Angie Young sits at a cluttered desk in the Feminist Studies office, a small room piled high with boxes and books in the basement of Taliaferro Hall. At her feet sit copies of her first documentary pushed up against the side of a trash can.
Young’s documentary, The Coat Hanger Project, is a pro-choice film about abortion and the reproductive justice movement. Young, 29, said she created the film to explore the history of and struggle for reproductive rights. Many young people, Young said, take the services available to them in this country, post-Roe vs. Wade — the Supreme Court decision that legalized abortion — for granted.
“I called it The Coat Hanger Project because I want to educate my generation,” Young said. “A lot of people don’t even know what the coat hanger means.”
The coat hanger is a symbol of “do-it-yourself” abortions, dangerous procedures in which women denied access to safe and legal abortion services would risk their lives to terminate unwanted pregnancies, the film said.
Tomorrow, Young will depart on a tour across Ireland and Poland — two countries where abortions are still illegal except in health-threatening cases — to showcase her film. In 2008, the film played in independent theaters and universities in the United States.
Over the course of the film’s creation, Young interviewed survivors of underground abortions, doctors who provide abortion services, pro-choice organization founders and even a handful of students at this university.
Senior journalism major Shauna Stuart, who appeared in the film, said she chose to participate in Young’s project because she believes abortion is a topic students should know about.
“A lot of the women on this campus are sexually active, but we don’t talk about what we would do if something were to happen,” she said. “We talk about plan B or birth control. But what if it’s too late for that?”
Senior Stephanie Linares, an anthropology and criminal justice major originally from El Salvador, said in The Coat Hanger Project that her teachers and nurses in Salvadoran schools did talk about gruesome “coat hanger” abortions, but only to scare young women into carrying unwanted pregnancies to term.

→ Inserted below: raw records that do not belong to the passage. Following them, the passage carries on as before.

(** Death is final. Once a row is not active, whether revoked, past its
    deadline or spent, no sequence of operations on the table, insertions
    included, makes its id answer a use again at any later time: the id is
    never reused and no liveness returns. A revoked row that was not removed
    keeps answering [Revoked] for every verb it conferred. *)
Theorem grants_death_final (t : GrantTable) (ops : list TableOp) (g now now' : Z) (e : Entry)
  (principal : PrincipalIdentity) (verb : Z)
  (Hwf : table_wf t) (Hage : next_id t + Z.of_nat (List.length ops) <= u64_max)
  (He : entries t !! g = Some e) (Hdead : state_at e now <> GActive) (Hle : now <= now') :
  is_ok (check_use_grant (table_run t ops) g principal verb now') = false
  /\ (state_at e now = GRevoked -> is_Some (entries (table_run t ops) !! g) ->
      mask_contains (verbs (row e)) verb = true -> verb <> 0 ->
      check_use_grant (table_run t ops) g (principal_id (row e)) verb now' = Err Revoked).
Proof.
  assert (g < next_id t) as Hg by (apply (twf_ids _ Hwf) in He; lia).
  pose proof (table_run_entry ops t g) as Hrun. split.
  - destruct (check_use_grant _ _ _ _ _) as [a|] eqn:Hc; [|done]. exfalso.
    apply check_use_grant_Ok in Hc as (_ & e' & He' & _ & _ & Ha & _).
    destruct (Hrun e' Hwf Hage Hg He') as (e0 & l & He0 & -> & Hl). simplify_eq.
    by apply (dead_forever l e now now').
  - intros Hrev [e' He'] Hm Hv.
    destruct (Hrun e' Hwf Hage Hg He') as (e0 & l & He0 & -> & Hl). simplify_eq.
    assert (liveness e = LRevoked) as Hlr.
    { unfold state_at in Hrev. by destruct (liveness e), (passed e now). }
    assert (l = LRevoked) as -> by (rewrite Hlr in Hl; by destruct l).
    unfold check_use_grant. rewrite (proj2 (Z.eqb_neq _ _)), He' by done.
    rewrite (proj2 (str_eqb_eq _ _)) by done. simpl.
    unfold refusal_for. simpl. by rewrite Hm.
Qed.

Lemma grants_death_final_witness :
  let t := (revoke demo_table 1).2 in
  check_use_grant (table_run t [OpExpireDue 7; OpInsert (demo_spec 1 Once) 8]) 1
    (str "vitrin://local/agent/demo") 1 9 = Err Revoked.
Proof.
  intros t. destruct (entries t !! 1) as [e|] eqn:He; [|vm_compute in He; discriminate].
  assert (table_wf t) as Hwf by (apply (table_step_wf demo_table (OpRevoke 1)); [apply demo_table_wf|vm_compute; reflexivity]).
  assert (state_at e 6 = GRevoked) as Hst by (vm_compute in He; injection He as <-; vm_compute; reflexivity).
  assert (principal_id (row e) = str "vitrin://local/agent/demo") as <-
    by (vm_compute in He; injection He as <-; vm_compute; reflexivity).
  refine (proj2 (grants_death_final t [OpExpireDue 7; OpInsert (demo_spec 1 Once) 8] 1 6 9 e
            (str "x") 1 Hwf _ He _ _) Hst _ _ _).
  - vm_compute. discriminate.
  - rewrite Hst. discriminate.
  - lia.
  - vm_compute. eauto.
  - vm_compute in He. injection He as <-. vm_compute. reflexivity.
  - lia.
Defined.
(* ------------------------------------------------------------------------ *)
(** ** Claimed names *)

Definition names_disjoint (id id' : RealmId) : Prop :=
  forall x, In x (runtime_names_claimed_by id) -> In x (runtime_names_claimed_by id') -> False.
Definition not_reserved (id : RealmId) : Prop :=
  forall x, In x (runtime_names_claimed_by id) -> In x reserved_runtime_names -> False.

Lemma claims_meet_false a b :
  claims_meet a b = false <-> forall x, In x a -> In x b -> False.
Proof.
  unfold claims_meet. rewrite <- not_true_iff_false, existsb_exists. split.
  - intros H x Ha Hb. apply H. exists x. split; [done|]. apply existsb_exists.
    exists x. split; [done|]. by apply str_eqb_eq.
  - intros H (x & Ha & (y & Hb & ->%str_eqb_eq)%existsb_exists). eauto.
Qed.

Lemma names_disjoint_spec id id' :
  id <> id' -> id <> id' ++ LOCK_SUFFIX -> id' <> id ++ LOCK_SUFFIX -> names_disjoint id id'.
Proof.
  intros H1 H2 H3 x. unfold runtime_names_claimed_by. simpl.
  intros [<-|[<-|[]]] [Heq|[Heq|[]]]; [done|done|done|].
  apply app_inv_tail in Heq. done.
Qed.

Lemma names_disjoint_sym id id' : names_disjoint id id' -> names_disjoint id' id.
Proof. intros H x H1 H2. eauto. Qed.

These stories, Linares said, formed the basis of her activism as a member of Terps for Choice, an on-campus pro-choice student organization, and her interest in participating in the movie.
Young is now working on two more documentaries to debut in 2010.
The first is a documentary about the evils of incest, and the second makes a case against Gardasil, a vaccine used to prevent a strain of Human Papaloma Virus known to contribute to cervical cancer. Recently, Gardasil became a required vaccination for immigrants and for students entering the sixth grade in Washington, D.C. Young argues that the drug was approved too quickly by the FDA and is now using a disproportionate number of minority women as “test subjects.” Additionally, its high cost could pose problems for many.
Young said it was a trip to South Dakota in 2006 which kicked off the creation of The Coat Hanger Project, though she had been a feminist since her college years and served as a hotline operator for the National Abortion Federation.
In 2006, a ballot initiative in South Dakota proposed banning all abortions without exceptions, the most restrictive ballot initiative put forth since the Supreme Court legalized abortion in 1973.
Young, video camera in hand, converged with other activists on the small, mostly conservative state to successfully protest the initiative’s passage.
“I was never a filmmaker before I did that,” Young said. “But I was aware that I had the opportunity to get some footage at a historical time.”
The footage from the trip became the first scenes of Young’s entirely self-filmed and primarily self-funded documentary.
Young works as a business manager for Feminist Studies, a national, independent journal housed at the university. Claire Moses, editorial director of the publication and a professor, jokingly called Feminist Studies Young’s “day job.”
“That’s what pays the bills,” Moses said.